I'm currently in the third trimester of my first pregnancy. I'll start by saying that this entire experience has been transformative. It's changing who I am for the better, forcing me to become more mindful, more attuned to the lives of others around me and — my family will probably heave a sigh of relief when they read this — more patient. It's been a lesson in letting go, as it has forced me to finally accept that I can't control every facet of my life. And I'm so grateful to have a healthy pregnancy and a baby on the way. But there is an important distinction to be made between appreciating an experience and enjoying it. And for all the learning and maturing I've experienced over the last seven months, I can truthfully say that I am not enjoying my pregnancy.

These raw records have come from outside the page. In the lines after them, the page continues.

(* ===== verification/TLSReloadFacts.v ===== *)
(** A running listener never goes from a certificate that is valid to one that is not,
    and follows a changed pair as a short table says. *)
From S2P Require Export TLSConfig WorldFacts OpenVaultFacts.
Local Open Scope Z_scope.

Section reload.
Context `{Env} `{Platform} `{X509} `{JSON Serving}.

(** ** What each step does to the certificate in service *)

Lemma log_warnings_leaf ws : ∀ rl, rl_leaf (log_warnings rl ws) = rl_leaf rl.
Proof. unfold log_warnings. induction ws as [|w ws IH]; intros rl; [done|]. cbn [fold_left]. rewrite IH. by destruct (isExpiryWarning w). Qed.
Lemma log_warnings_mods ws : ∀ rl, rl_lastCertMod (log_warnings rl ws) = rl_lastCertMod rl ∧ rl_lastKeyMod (log_warnings rl ws) = rl_lastKeyMod rl.
Proof. unfold log_warnings. induction ws as [|w ws IH]; intros rl; [done|]. cbn [fold_left]. destruct (isExpiryWarning w); [apply IH|apply (IH (log_line rl _))]. Qed.
(** Only the log and the time of the last write change. *)
Definition same_but_log (rl rl' : Reloader) : Prop :=
  rl_leaf rl' = rl_leaf rl ∧ rl_certPath rl' = rl_certPath rl ∧ rl_keyPath rl' = rl_keyPath rl ∧
  rl_lastCertMod rl' = rl_lastCertMod rl ∧ rl_lastKeyMod rl' = rl_lastKeyMod rl.
Lemma onServing_run rl l s : ∃ s' rl', onServing rl l s = (s', Ok rl') ∧ same_but_log rl rl'.
Proof.
  unfold onServing. destruct l as [l|]; [|by exists s, rl]. rewrite bind_run. cbn [now]. rewrite bind_run, try_run. cbv beta iota zeta.
  eexists _, _. split; [reflexivity|]. destruct (writeServing _ _ _ _).2; cbn [mret M_ret fst snd]; by destruct (_ <? _).
Qed.

Lemma Info_run p s : ∃ r, os_Info p s = (tick1 s, r).
Proof. destruct (query_run (fun fs => match fs !! p with Some f => Ok f | None => Err ErrNotExist end) s) as (r & E & _). by exists r. Qed.
Lemma statMods_run c k s : ∃ s' m, statMods c k s = (s', Ok m) ∧ (st_tick s ≤ st_tick s' ≤ st_tick s + 2)%nat ∧ st_files s' = st_files s.
Proof.
  unfold statMods. rewrite bind_run, try_run. destruct (Info_run (os_segs c) s) as [r ->]. cbn [fst snd].
  destruct r as [cf|e]; [|exists (tick1 s), None; split; [reflexivity|split; [cbn; lia|done]]].
  rewrite bind_run, try_run. destruct (Info_run (os_segs k) (tick1 s)) as [r ->].
  cbn [fst snd]. eexists (tick1 (tick1 s)), _. split; [reflexivity|split; [cbn; lia|done]].
Qed.

#[global] Instance in_window_dec l t : Decision (∃ x, l = Some x ∧ lf_NotBefore x ≤ t ≤ lf_NotAfter x).
Proof.
  destruct l as [l|]; [|right; by intros (? & ? & _)].
  destruct (decide (lf_NotBefore l ≤ t ≤ lf_NotAfter l)) as [Hd|Hd]; [left; by exists l|right; by intros (x & [= <-] & ?)].
Defined.

(** The two files of the reloader hold a certificate and its key. *)
Definition on_disk (fs : files) (c k : string) (leaf : option Leaf) : Prop :=
  ∃ cf kf, fs !! os_segs c = Some cf ∧ fs !! os_segs k = Some kf ∧ X509KeyPair (f_data cf) (f_data kf) = Some leaf.
Lemma ReadFile_found p s s' d : os_ReadFile p s = (s', Ok d) → s' = tick1 s ∧ ∃ f, st_files s !! p = Some f ∧ f_data f = d.
Proof.
  unfold os_ReadFile. match goal with |- context [query ?a s] => destruct (query_run a s) as (r & -> & Hr) end. intros [= <- ->]. split; [done|].
  destruct Hr as [Hr|(e & _ & Hr)]; [|done]. cbv beta in Hr. destruct (st_files s !! p) as [f|]; [|done]. injection Hr as ->. by exists f.
Qed.
Lemma loadCertificate_read c k s s' leaf : loadCertificate c k s = (s', Ok leaf) → on_disk (st_files s) c k leaf.
Proof.
  unfold loadCertificate. rewrite bind_run, try_run. destruct (os_ReadFile (os_segs c) s) as [s1 [cert|e]] eqn:E1; cbn [fst snd]; [|done].
  apply ReadFile_found in E1 as (-> & cf & Hc & <-). rewrite bind_run, try_run.
  destruct (os_ReadFile (os_segs k) (tick1 s)) as [s2 [key|e]] eqn:E2; cbn [fst snd]; [|done].
  apply ReadFile_found in E2 as (-> & kf & Hk & <-). destruct (X509KeyPair (f_data cf) (f_data kf)) as [l|] eqn:Ek; [|done].
  intros [= _ <-]. by exists cf, kf.
Qed.
Lemma validateAt_keeps (I : files → Prop) c k t : preserves I (validateAt c k t).
Proof. unfold validateAt, keyPermWarning, os_ReadFile. keep. Qed.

I can't tell you what a relief it is to put that in writing and throw it out there for the world to see. Because for all the positive public dialogue around women's health, body image and the positives of watching your body change as you make a contribution to the human race, there is still a limited amount of conversation and acceptance around the concept of not enjoying the actual process of growing a baby. I went into this experience with a positive mindset. I was determined to love every minute of it — social media made it look so glamorous, after all! But despite treating myself with kindness and patience, picturing life with my little baby and attempting all the positivity hacks the internet has to offer, I still find myself counting down the days, wishing each would go by faster than the last. The fact of the matter is, I just do not enjoy being pregnant.
Pregnancy — even a healthy one — is a huge strain on the body. (I mean, we're growing a human for goodness sake!) For me, the first trimester was nightmarish. I had unending nausea and vomiting, and spent all day, every day curled up in a ball crying and praying for relief. By the second trimester, constant nausea was replaced with constant heartburn and, of course, the rapid weight gain that is synonymous with pregnancy. This weight gain looks different for everyone but for me it's meant struggling through my daily workouts and an inability to go up the stairs without being winded.
More than the physical strain, a less-discussed reality is that pregnancy has the capacity to take a serious toll on a person's mental health. For me, pregnancy has come with added stress and anxiety (Did I microwave this lunch meat long enough? Oh no, I woke up sleeping on my back again!), but much more prevalent has been the monumental mental battle with body image. Of course I knew I was going to gain weight but there's a big difference between knowing this fact and facing your closet in the morning, unable to pull your favourite pair of pants up past your thighs or your largest t-shirt over your belly. Acknowledging your changing shape can become even more challenging when people are constantly staring at your protruding navel and telling you how pregnant you're starting to look or, worse yet, implying that you look much bigger than what your due date suggests.
In today's society, to speak ill of pregnancy is taboo. There is an incorrect assumption that to do so implies you are ungrateful for the experience. That you have no respect or sensitivity to the fact that not all people can get pregnant. Or that you are a heartless monster who has no love for the unborn child causing your discomfort. But I resent this mindset and I heartily disagree. I have all the empathy in the world for those who can not physically conceive or carry a child. I can't even imagine what that's like and I know how fortunate I am to be growing a child of my own. But while I know I am fortunate to be growing and carrying my son, it doesn't also mean that I have to enjoy the process. The same goes for implying that feelings directed toward the physical state of pregnancy are comparable to those a person will have toward their child. How someone feels about nausea, fatigue, and back pain has no bearing on how they will feel towards their baby.
When I signed up for pregnancy, I signed up for holding my baby, for nurturing them, and raising them into a kind, independent human being. This is the end goal. This is the part I look forward to. I did not (willingly) sign up for puking, heartburn, or mental obstacles at every turn. These symptoms have been my reality but they are not what I chose. My pregnancy is a journey but it is not the destination.
Of course pregnancy is beautiful. It really is. But more than that pregnancy is hard work. Every person's pregnancy experience and story is different. What is the best nine months of one person's life could very well be the most challenging for another. The beauty is in respecting the journey and loving the end result: your baby. Please don't feel guilty or sad if like me you're not loving your pregnancy journey. It doesn't make you a heartless monster or ill-fit for parenthood. It simply means you're ready for the next step: A bright, beautiful and hopefully heartburn-free future with your new child.